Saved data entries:
(** ** [refresh]: the loop is a map

    Every pool asks the shared directory for its reserved memory, and the
    directory evicts at each question.  As evicting twice is evicting once, the
    pools' answers do not depend on their order. *)

Lemma map_values_pointwise {S V W} (I : S → Prop) (f : S → V → S * W) (h : V → W) s d :
  (∀ s v, I s → I (f s v).1 ∧ (f s v).2 = h v) → I s →
  I (map_values f s d).1 ∧ (map_values f s d).2 = map (fun kv => (kv.1, h kv.2)) d.
Proof.
  intros Hf. revert s. induction d as [|[k v] d IH]; intros s Hs; simpl; [done|].
  destruct (Hf s v Hs) as [H1 H2]. destruct (f s v) as [s1 w]. simpl in H1, H2. subst w.
  destruct (IH s1 H1) as [H3 H4]. destruct (map_values f s1 d) as [s2 d2]. simpl in *. by subst d2.
Qed.

Lemma Forall_dvalues {V} (P : V → Prop) (d : dict string V) :
  Forall P (dvalues d) ↔ ∀ k v, (k, v) ∈ d → P v.
Proof.
  unfold dvalues. rewrite Forall_forall. split.
  - intros Hd k v Hin. apply Hd. apply list_elem_of_fmap. by exists (k, v).
  - intros Hd v Hin. apply list_elem_of_fmap in Hin as ([k v'] & -> & Hin). by eapply Hd.
Qed.

Section refresh.
Context {R : Type} `{RedisClient R}.
Implicit Types (cp : NimbusMeshControlPlane R) (d : KVCacheDirectory R).
Lemma handle_all rs n room e : running n (Z.of_nat (length rs) + room) e → 0 <= room →
  Z.of_nat (n + length rs) < 2 ^ 53 → Forall engine_request rs →
  ∃ e', foldM handle e rs = Ok e' ∧ running (n + length rs) room e' ∧ se_config e' = se_config e ∧
    pool_slots (cp_clusters (se_control_plane e')) = pool_slots (cp_clusters (se_control_plane e)) ∧
    map res_request (mc_results (se_metrics e')) = map res_request (mc_results (se_metrics e)) ++ rs.
Proof.
  intros Hrun Hroom Hn Hrs. revert n e Hrun Hn. induction Hrs as [|r rs Hr Hrs IH]; intros n e Hrun Hn.
  { exists e. simpl in *. rewrite Nat.add_0_r, app_nil_r. split; [done|]. split; [exact Hrun|done]. }
  simpl in Hn, Hrun. replace (Z.of_nat (S (length rs)) + room) with (Z.of_nat (length rs) + room + 1) in Hrun by lia.
  destruct (handle_ok n _ e r Hrun ltac:(lia) ltac:(lia) Hr) as (e1 & E1 & Hrun1 & Hc1 & Hp1 & res & Hres & Hreq).
  cbn [foldM]. rewrite E1. cbn [mbind result_bind].
  destruct (IH (S n) e1 Hrun1 ltac:(lia)) as (e' & E' & Hrun' & Hc' & Hp' & Hmap).
  exists e'. split; [exact E'|]. simpl. rewrite Nat.add_succ_r. split; [exact Hrun'|].
  split; [congruence|]. split; [congruence|]. rewrite Hmap, Hres, map_app, <- app_assoc. simpl. by rewrite Hreq.
Qed.
End invariant.

(** ** The report *)

Lemma fields_export (rep : dict string json) (j : json) : dkeys rep = report_fields → ∀ t k, t ∈ csv_tables → k ∈ t.2 →
  is_Some (dget (dset rep "azure_summary" j) k).
Proof.
  intros Hk t k Ht Hin. destruct (decide ("azure_summary" = k)) as [<-|Hne]; [rewrite dget_set_eq; by eexists|].
  rewrite dget_set_ne by done. destruct (dget rep k) as [v|] eqn:E; [by eexists|]. exfalso.
  apply dget_None in E. apply E. rewrite Hk.
  assert (Hall : forallb (fun t => forallb (fun k => bool_decide (k ∈ report_fields)) t.2) csv_tables = true) by (by vm_compute).
  rewrite forallb_forall in Hall. apply list_elem_of_In in Ht. apply Hall in Ht. rewrite forallb_forall in Ht.
  apply list_elem_of_In in Hin. apply Ht in Hin. by apply bool_decide_eq_true in Hin.
Qed.

Section simulation.
Context {R : Type} `{RedisClient R} {Q : Type} `{BatchQueue Q} {C : Type} `{SqlConnection C} {G : Type} `{LawfulRandom G}.
Implicit Types (e : SimulationEngine R Q C).

Lemma report_ok_engine e : collector_ok (se_metrics e) →
  (∀ (c : C) st l, is_Ok (sql_execute c st l)) →
  Z.abs (zsum (map pool_parallel_slots (all_pools (se_control_plane e)))) <= 2 ^ 53 →
  ∃ e' summary, report e = Ok (e', summary) ∧
    mc_results (se_metrics e') = mc_results (se_metrics e) ∧
    dget summary "requests_total" = Some (JInt (Z.of_nat (length (mc_results (se_metrics e))))) ∧
    dget summary "requests_admitted" = Some (JInt (Z.of_nat (length (admitted_results (se_metrics e))))) ∧
    dget summary "azure_summary" = Some (az_summary (se_azure e)).
Proof.
  intros Hm Hsql Hs. unfold report.
  match goal with |- context [summary ?m ?a ?b ?c ?d ?f] =>
    destruct (summary_ok m a b c d f Hm Hs) as (m' & rep & Es & Hrep & Hres & _) end.
  rewrite Es. cbn [mbind result_bind]. pose proof (summary_fields _ _ _ _ _ _ _ _ Es) as Hk.
  destruct (export_tables_ok csv_dir (dset rep "azure_summary" (az_summary (se_azure e))) csv_tables (fs_csv (se_files e))
    csv_tables_distinct) as (csv & Ecsv & _).
  { intros t k Ht Hin. by apply (fields_export rep _ Hk t). }
  unfold export_summary. rewrite Ecsv. cbn [mbind result_bind].
  assert (Hpg : ∀ a b c, is_Ok (pg_write_summary (se_postgres_store e) a b c)).
  { intros a b c. unfold pg_write_summary. destruct (pg_enabled _); simpl; [|by eexists].
    match goal with |- context [sql_execute ?c ?st ?l] => destruct (Hsql c st l) as [c' ->] end. by eexists. }
  match goal with |- context [pg_write_summary _ ?a ?b ?c] => destruct (Hpg a b c) as [pg ->] end.
  cbn [mbind result_bind]. eexists _, _. split; [reflexivity|]. split; [exact Hres|].
  split; [rewrite dget_set_ne by done; exact (ro_total _ _ _ _ Hrep)|].
  split; [rewrite dget_set_ne by done; exact (ro_admitted _ _ _ _ Hrep)|]. apply dget_set_eq.
Qed.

Exercise brief ▸ Filter the records above down to the lines containing "done".

Result of this exercise ▸
  intros Hf. revert s. induction d as [|[k v] d IH]; intros s Hs; simpl; [done|].
  { exists e. simpl in *. rewrite Nat.add_0_r, app_nil_r. split; [done|]. split; [exact Hrun|done]. }
  rewrite dget_set_ne by done. destruct (dget rep k) as [v|] eqn:E; [by eexists|]. exfalso.
  split; [rewrite dget_set_ne by done; exact (ro_total _ _ _ _ Hrep)|].
  split; [rewrite dget_set_ne by done; exact (ro_admitted _ _ _ _ Hrep)|]. apply dget_set_eq.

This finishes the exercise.